I just discovered Arielle Schlesinger's blog. She's the postmodernist computer "scientist" who wanted to do the post-modern post-patriarchal transhumanist programming language which doesn't feature objects (because objectification) or boolean logic (because binaries are oppressive since traditional bits can't be both on and off at the same time).

Very informative blog. I'd consider it satire, except there's way too much dry analysis and obscure postmodernist textbooks referenced.

Quote
The history of AI is built on institutions that privilege an unspoken understanding of normal, and maintain a conveniently forgetful retelling of history.
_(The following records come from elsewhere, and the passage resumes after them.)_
(** * Metal3 deployment: rendering and reconciliation

    A shallow embedding of [provisioning/baremetal_pod.go] of the
    cluster-baremetal-operator: the rendering of the metal3 pod (init
    containers, containers, proxy and trusted-CA injection) and the
    reconciliation of the metal3 deployment against the API server.

    Go slices are lists (a nil slice and an empty slice are both [[]]), Go maps
    are [gmap]s, pointers that may be nil are [option]s, and the calls to the
    API server thread an explicit state. *)

From stdpp Require Import base strings gmap list.
From Stdlib Require Import ZArith.

Local Open Scope string_scope.
Local Open Scope Z_scope.
Local Open Scope list_scope.

(** ** Kubernetes core/v1 types, as far as the package fills them in *)

Inductive EnvVarSource :=
  | FieldRef (FieldPath : string)
  | SecretKeyRef (LocalObjectReference_Name : string) (Key : string).

Record EnvVar := mkEnvVar {
  EnvVar_Name : string;
  EnvVar_Value : string;
  EnvVar_ValueFrom : option EnvVarSource
}.

(** [corev1.EnvVar{Name: n, Value: v}] and [corev1.EnvVar{Name: n, ValueFrom: s}]. *)
Definition envValue (n v : string) : EnvVar := mkEnvVar n v None.
Definition envFrom (n : string) (s : EnvVarSource) : EnvVar := mkEnvVar n "" (Some s).

Record VolumeMount := mkVolumeMount {
  VolumeMount_Name : string;
  VolumeMount_MountPath : string;
  VolumeMount_ReadOnly : bool
}.

Record ContainerPort := mkContainerPort {
  ContainerPort_Name : string;
  ContainerPort_ContainerPort : Z;
  ContainerPort_HostPort : Z
}.

(** A [resource.Quantity] is kept in the textual form handed to
    [resource.MustParse]. *)
Definition Quantity := string.
Definition resource_MustParse (s : string) : Quantity := s.

Definition ResourceCPU : string := "cpu".
Definition ResourceMemory : string := "memory".

Record ResourceRequirements := mkResourceRequirements {
  Requests : gmap string Quantity
}.

Record SecurityContext := mkSecurityContext {
  Privileged : option bool
}.

Record Container := mkContainer {
  Container_Name : string;
  Container_Image : string;
  Container_Command : list string;
  Container_Args : list string;
  Container_Ports : list ContainerPort;
  Container_Env : list EnvVar;
  Container_Resources : ResourceRequirements;
  Container_VolumeMounts : list VolumeMount;
  Container_ImagePullPolicy : string;
  Container_SecurityContext : option SecurityContext
}.

Record KeyToPath := mkKeyToPath { KeyToPath_Key : string; KeyToPath_Path : string }.

Inductive VolumeSource :=
  | EmptyDir
  | Secret (SecretName : string) (Items : list KeyToPath)
  | ConfigMap (Name : string) (Items : list KeyToPath) (Optional : option bool)
  | OtherVolumeSource (description : string).

Record Volume := mkVolume {
  Volume_Name : string;
  Volume_VolumeSource : VolumeSource
}.

Record Toleration := mkToleration {
  Toleration_Key : string;
  Toleration_Operator : string;
  Toleration_Effect : string;
  Toleration_TolerationSeconds : option Z
}.

Record PodSecurityContext := mkPodSecurityContext {
  RunAsNonRoot : option bool
}.

Record PodSpec := mkPodSpec {
  Volumes : list Volume;
  InitContainers : list Container;
  Containers : list Container;
  HostNetwork : bool;
  DNSPolicy : string;
  PriorityClassName : string;
  NodeSelector : gmap string string;
  PodSpec_SecurityContext : option PodSecurityContext;
  ServiceAccountName : string;
  Tolerations : list Toleration
}.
Ada Lovelace is a cultural icon in computing, thought to have written the first computer program in the 1800s. When Russell and Norvig mention Lovelace in the Chapter 1 of the book Artificial Intelligence: A Modern Approach, why do they feel compelled to mention Lord Byron? When they mention Lord Byron, how is it they forget to mention that he abandoned her and her mother? When they mention Lord Byron, why do they forget to mention that Ada’s mother hated Byron so vehemently that she forced Ada into mathematics to spite him? Why do they forget Ada had no substantial relationship with her father? It seems that no woman can enter the venerated halls of history with a dick to claim her.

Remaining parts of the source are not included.